**Task goal:**
Scan the entries that follow and copy out every line containing "list".
══════
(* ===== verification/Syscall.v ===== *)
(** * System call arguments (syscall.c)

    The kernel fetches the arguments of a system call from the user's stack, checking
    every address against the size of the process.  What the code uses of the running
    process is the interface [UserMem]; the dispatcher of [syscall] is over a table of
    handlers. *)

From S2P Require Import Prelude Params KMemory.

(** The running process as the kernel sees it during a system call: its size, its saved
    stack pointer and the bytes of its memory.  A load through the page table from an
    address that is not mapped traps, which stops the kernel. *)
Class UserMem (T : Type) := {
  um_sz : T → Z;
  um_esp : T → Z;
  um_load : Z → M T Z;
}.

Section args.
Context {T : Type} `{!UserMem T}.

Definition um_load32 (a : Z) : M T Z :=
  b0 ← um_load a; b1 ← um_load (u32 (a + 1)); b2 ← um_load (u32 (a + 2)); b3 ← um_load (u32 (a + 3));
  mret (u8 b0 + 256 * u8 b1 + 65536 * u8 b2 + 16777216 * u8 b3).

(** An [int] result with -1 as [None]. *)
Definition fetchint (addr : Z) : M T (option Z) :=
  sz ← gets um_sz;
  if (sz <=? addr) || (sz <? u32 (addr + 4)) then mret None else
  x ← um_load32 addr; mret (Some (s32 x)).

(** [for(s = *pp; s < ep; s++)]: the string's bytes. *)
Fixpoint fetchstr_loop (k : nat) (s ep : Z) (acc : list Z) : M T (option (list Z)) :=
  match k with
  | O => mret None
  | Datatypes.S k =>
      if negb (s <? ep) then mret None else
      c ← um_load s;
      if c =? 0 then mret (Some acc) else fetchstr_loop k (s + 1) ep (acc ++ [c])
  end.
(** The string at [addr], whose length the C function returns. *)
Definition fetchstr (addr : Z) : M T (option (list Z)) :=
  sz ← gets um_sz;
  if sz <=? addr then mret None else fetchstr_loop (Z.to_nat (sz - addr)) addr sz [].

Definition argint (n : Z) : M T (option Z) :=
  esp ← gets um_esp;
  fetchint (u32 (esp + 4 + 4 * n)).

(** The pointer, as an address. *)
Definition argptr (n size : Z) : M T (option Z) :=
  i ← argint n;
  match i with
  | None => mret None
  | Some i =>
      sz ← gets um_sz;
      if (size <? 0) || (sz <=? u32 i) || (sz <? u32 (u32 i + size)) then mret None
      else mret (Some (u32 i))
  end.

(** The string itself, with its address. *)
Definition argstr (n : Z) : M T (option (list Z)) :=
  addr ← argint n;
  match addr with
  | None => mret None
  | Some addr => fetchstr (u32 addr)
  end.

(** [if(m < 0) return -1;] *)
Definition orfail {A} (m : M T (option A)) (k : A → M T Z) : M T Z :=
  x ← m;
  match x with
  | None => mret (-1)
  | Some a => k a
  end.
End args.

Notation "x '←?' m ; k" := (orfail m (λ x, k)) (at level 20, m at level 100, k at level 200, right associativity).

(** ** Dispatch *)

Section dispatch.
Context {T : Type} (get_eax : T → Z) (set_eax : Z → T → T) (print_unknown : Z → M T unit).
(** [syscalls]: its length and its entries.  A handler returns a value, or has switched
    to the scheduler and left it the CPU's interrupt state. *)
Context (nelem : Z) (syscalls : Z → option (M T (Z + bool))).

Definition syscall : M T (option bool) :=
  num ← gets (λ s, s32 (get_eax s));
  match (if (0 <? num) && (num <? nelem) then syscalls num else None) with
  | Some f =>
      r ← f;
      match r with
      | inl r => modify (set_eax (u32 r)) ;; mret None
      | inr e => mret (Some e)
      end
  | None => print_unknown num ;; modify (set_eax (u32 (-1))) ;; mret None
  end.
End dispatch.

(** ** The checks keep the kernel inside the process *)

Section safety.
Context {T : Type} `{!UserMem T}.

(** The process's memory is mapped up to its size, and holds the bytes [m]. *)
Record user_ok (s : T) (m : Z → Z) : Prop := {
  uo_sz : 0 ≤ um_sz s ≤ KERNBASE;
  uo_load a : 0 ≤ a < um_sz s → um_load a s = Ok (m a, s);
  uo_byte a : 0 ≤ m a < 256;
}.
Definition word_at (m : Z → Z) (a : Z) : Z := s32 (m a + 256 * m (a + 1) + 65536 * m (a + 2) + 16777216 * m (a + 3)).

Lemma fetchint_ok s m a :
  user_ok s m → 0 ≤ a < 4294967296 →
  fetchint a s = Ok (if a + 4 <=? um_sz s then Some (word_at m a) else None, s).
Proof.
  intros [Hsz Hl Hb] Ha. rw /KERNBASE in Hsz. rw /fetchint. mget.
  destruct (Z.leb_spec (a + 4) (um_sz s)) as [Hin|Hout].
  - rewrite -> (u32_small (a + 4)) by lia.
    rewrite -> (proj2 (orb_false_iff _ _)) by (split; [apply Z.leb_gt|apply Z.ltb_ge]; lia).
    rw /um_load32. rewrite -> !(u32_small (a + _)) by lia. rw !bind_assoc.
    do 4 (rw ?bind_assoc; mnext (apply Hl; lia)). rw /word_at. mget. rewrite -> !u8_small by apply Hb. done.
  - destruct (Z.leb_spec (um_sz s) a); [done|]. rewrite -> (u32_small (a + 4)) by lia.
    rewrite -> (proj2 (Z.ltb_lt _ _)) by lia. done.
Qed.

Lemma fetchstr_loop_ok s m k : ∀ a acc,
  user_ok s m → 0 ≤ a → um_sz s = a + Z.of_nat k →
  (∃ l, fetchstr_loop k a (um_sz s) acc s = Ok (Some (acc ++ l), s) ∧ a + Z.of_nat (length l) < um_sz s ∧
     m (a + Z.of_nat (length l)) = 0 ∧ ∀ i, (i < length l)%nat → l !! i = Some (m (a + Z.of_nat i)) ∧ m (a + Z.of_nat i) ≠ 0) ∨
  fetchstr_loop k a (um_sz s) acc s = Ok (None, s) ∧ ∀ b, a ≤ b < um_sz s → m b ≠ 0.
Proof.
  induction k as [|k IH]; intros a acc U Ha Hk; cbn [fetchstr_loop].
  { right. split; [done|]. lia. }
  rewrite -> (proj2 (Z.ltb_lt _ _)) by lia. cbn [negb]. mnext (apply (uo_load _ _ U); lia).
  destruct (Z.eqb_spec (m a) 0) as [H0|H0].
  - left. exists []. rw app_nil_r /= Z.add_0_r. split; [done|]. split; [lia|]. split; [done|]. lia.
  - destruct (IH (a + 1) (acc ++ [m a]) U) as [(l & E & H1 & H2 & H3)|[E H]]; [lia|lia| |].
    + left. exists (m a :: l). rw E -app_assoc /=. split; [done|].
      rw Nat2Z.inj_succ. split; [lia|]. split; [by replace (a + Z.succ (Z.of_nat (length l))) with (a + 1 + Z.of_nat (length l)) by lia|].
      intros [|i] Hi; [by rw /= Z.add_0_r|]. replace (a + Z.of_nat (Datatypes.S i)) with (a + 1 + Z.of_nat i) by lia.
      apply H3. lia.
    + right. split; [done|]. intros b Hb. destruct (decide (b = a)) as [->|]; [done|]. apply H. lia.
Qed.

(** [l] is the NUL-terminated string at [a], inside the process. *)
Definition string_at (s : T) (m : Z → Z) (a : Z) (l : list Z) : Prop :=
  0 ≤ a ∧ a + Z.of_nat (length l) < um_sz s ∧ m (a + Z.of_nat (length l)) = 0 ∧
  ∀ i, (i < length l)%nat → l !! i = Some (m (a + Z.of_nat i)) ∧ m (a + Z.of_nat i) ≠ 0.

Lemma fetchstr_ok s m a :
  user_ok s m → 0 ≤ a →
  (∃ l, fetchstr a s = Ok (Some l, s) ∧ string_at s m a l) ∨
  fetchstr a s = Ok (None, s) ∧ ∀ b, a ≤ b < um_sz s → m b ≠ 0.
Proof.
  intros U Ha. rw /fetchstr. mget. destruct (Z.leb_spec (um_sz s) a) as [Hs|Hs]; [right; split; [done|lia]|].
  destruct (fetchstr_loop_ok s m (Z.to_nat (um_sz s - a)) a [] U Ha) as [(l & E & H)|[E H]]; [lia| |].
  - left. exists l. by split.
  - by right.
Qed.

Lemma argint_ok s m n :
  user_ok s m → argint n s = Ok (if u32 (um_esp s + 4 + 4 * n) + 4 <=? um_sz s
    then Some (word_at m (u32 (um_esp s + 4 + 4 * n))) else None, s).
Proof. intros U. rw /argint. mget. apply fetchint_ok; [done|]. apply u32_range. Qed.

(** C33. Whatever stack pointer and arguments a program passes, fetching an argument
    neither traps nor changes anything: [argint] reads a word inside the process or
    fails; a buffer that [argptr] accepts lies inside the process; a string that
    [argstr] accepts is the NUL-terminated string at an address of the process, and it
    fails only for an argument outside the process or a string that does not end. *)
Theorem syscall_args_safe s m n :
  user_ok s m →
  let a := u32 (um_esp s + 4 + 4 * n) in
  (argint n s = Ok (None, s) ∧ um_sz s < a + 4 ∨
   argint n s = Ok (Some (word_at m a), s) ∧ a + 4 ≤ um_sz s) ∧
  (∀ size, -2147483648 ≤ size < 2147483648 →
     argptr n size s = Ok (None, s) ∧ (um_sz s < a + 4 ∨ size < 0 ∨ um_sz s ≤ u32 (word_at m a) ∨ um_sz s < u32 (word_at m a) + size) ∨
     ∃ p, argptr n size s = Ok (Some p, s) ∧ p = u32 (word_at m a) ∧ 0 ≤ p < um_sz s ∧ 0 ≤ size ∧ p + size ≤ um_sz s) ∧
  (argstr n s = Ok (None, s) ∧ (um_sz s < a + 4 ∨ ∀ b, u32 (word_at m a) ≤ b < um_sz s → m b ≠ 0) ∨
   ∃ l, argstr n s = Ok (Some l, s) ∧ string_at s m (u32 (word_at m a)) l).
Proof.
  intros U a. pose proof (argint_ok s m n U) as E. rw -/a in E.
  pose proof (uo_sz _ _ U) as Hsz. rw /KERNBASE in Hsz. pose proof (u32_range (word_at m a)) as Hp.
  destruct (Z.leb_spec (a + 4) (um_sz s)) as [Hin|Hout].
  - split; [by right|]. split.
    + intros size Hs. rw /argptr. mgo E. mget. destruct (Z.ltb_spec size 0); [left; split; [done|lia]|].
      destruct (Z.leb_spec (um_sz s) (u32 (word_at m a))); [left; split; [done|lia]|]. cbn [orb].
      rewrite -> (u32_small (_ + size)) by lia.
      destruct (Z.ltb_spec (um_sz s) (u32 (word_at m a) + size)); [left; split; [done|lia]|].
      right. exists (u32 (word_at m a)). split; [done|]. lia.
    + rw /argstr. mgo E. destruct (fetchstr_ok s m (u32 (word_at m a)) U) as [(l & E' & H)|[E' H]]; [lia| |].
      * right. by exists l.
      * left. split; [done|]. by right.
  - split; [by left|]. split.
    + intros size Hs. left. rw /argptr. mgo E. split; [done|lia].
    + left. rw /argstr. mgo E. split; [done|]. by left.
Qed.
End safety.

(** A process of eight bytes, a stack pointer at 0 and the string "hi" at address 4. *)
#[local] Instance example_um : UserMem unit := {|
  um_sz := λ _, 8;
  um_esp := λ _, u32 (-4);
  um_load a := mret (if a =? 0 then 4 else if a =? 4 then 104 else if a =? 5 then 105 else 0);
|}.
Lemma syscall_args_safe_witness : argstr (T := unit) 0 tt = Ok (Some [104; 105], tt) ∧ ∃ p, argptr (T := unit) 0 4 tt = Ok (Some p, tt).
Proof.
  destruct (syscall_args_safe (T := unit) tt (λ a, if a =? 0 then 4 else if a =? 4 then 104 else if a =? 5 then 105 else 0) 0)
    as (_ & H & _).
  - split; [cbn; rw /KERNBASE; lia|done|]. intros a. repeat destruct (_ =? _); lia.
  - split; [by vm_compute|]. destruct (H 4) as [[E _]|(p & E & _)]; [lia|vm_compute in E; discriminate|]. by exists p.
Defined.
══════
**Exercise output:**
Fixpoint fetchstr_loop (k : nat) (s ep : Z) (acc : list Z) : M T (option (list Z)) :=
Definition fetchstr (addr : Z) : M T (option (list Z)) :=
Definition argstr (n : Z) : M T (option (list Z)) :=
Definition string_at (s : T) (m : Z → Z) (a : Z) (l : list Z) : Prop :=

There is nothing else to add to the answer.